(** [parseInt(v)] on the value of a number input, which is a decimal number
    or empty; [None] is NaN. *)
Fixpoint int_prefix (acc : Z) (s : string) : Z :=
  match s with
  | String c s' => match digit_of c with Some d => int_prefix (10 * acc + Z.of_N d) s' | None => acc end
  | EmptyString => acc
  end.

Definition parse_int (v : string) : option Z :=
  let '(neg, ds) := match v with
                    | String "-"%char s => (true, s)
                    | String "+"%char s => (false, s)
                    | _ => (false, v)
                    end in
  match ds with
  | String c _ => match digit_of c with
                  | Some _ => Some (let n := int_prefix 0 ds in if neg : bool then - n else n)
                  | None => None
                  end
  | EmptyString => None
  end.

(** [parseInt(v) || d] *)
Definition int_or (v : string) (d : Z) : num :=
  match parse_int v with Some 0 | None => of_Z d | Some n => of_Z n end.

Definition no_patch : LoadConfigPatch := mkPatch None None None None None None.
Definition rate_field (v : string) : LoadConfigPatch := mkPatch (Some (int_or v 1000)) None None None None None.
Definition duration_field (v : string) : LoadConfigPatch := mkPatch None (Some (int_or v 30)) None None None None.
Definition tenants_field (v : string) : LoadConfigPatch := mkPatch None None None (Some (int_or v 1)) None None.
Definition scenario_field (s : LoadScenario) : LoadConfigPatch := mkPatch None None (Some s) None None None.
Definition baselines_field (b : bool) : LoadConfigPatch := mkPatch None None None None (Some b) None.
Definition sampled_field (v : string) : LoadConfigPatch :=
  mkPatch None None None None None (Some (match parse_int v with Some n => of_Z n | None => nan end)).

(** ** What is shown *)

Definition busy (st : LoadStatus) : bool := bool_decide (st = LdStarting) || bool_decide (st = LdStopping).
Definition reset_shown (st : LoadStatus) : bool :=
  bool_decide (st = LdIdle) || bool_decide (st = LdCompleted) || bool_decide (st = LdError).
Definition presets_disabled (st : LoadStatus) : bool := bool_decide (st = LdRunning) || bool_decide (st = LdStarting).
Definition fields_disabled (st : LoadStatus) : bool := bool_decide (st = LdRunning).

▶ _TASK TO CARRY OUT_:
Each line in the entries above that includes the string "mkPatch" should be extracted.

▶ _EXPECTED ANSWER_:
Definition no_patch : LoadConfigPatch := mkPatch None None None None None None.
Definition rate_field (v : string) : LoadConfigPatch := mkPatch (Some (int_or v 1000)) None None None None None.
Definition duration_field (v : string) : LoadConfigPatch := mkPatch None (Some (int_or v 30)) None None None None.
Definition tenants_field (v : string) : LoadConfigPatch := mkPatch None None None (Some (int_or v 1)) None None.
Definition scenario_field (s : LoadScenario) : LoadConfigPatch := mkPatch None None (Some s) None None None.
Definition baselines_field (b : bool) : LoadConfigPatch := mkPatch None None None None (Some b) None.
  mkPatch None None None None None (Some (match parse_int v with Some n => of_Z n | None => nan end)).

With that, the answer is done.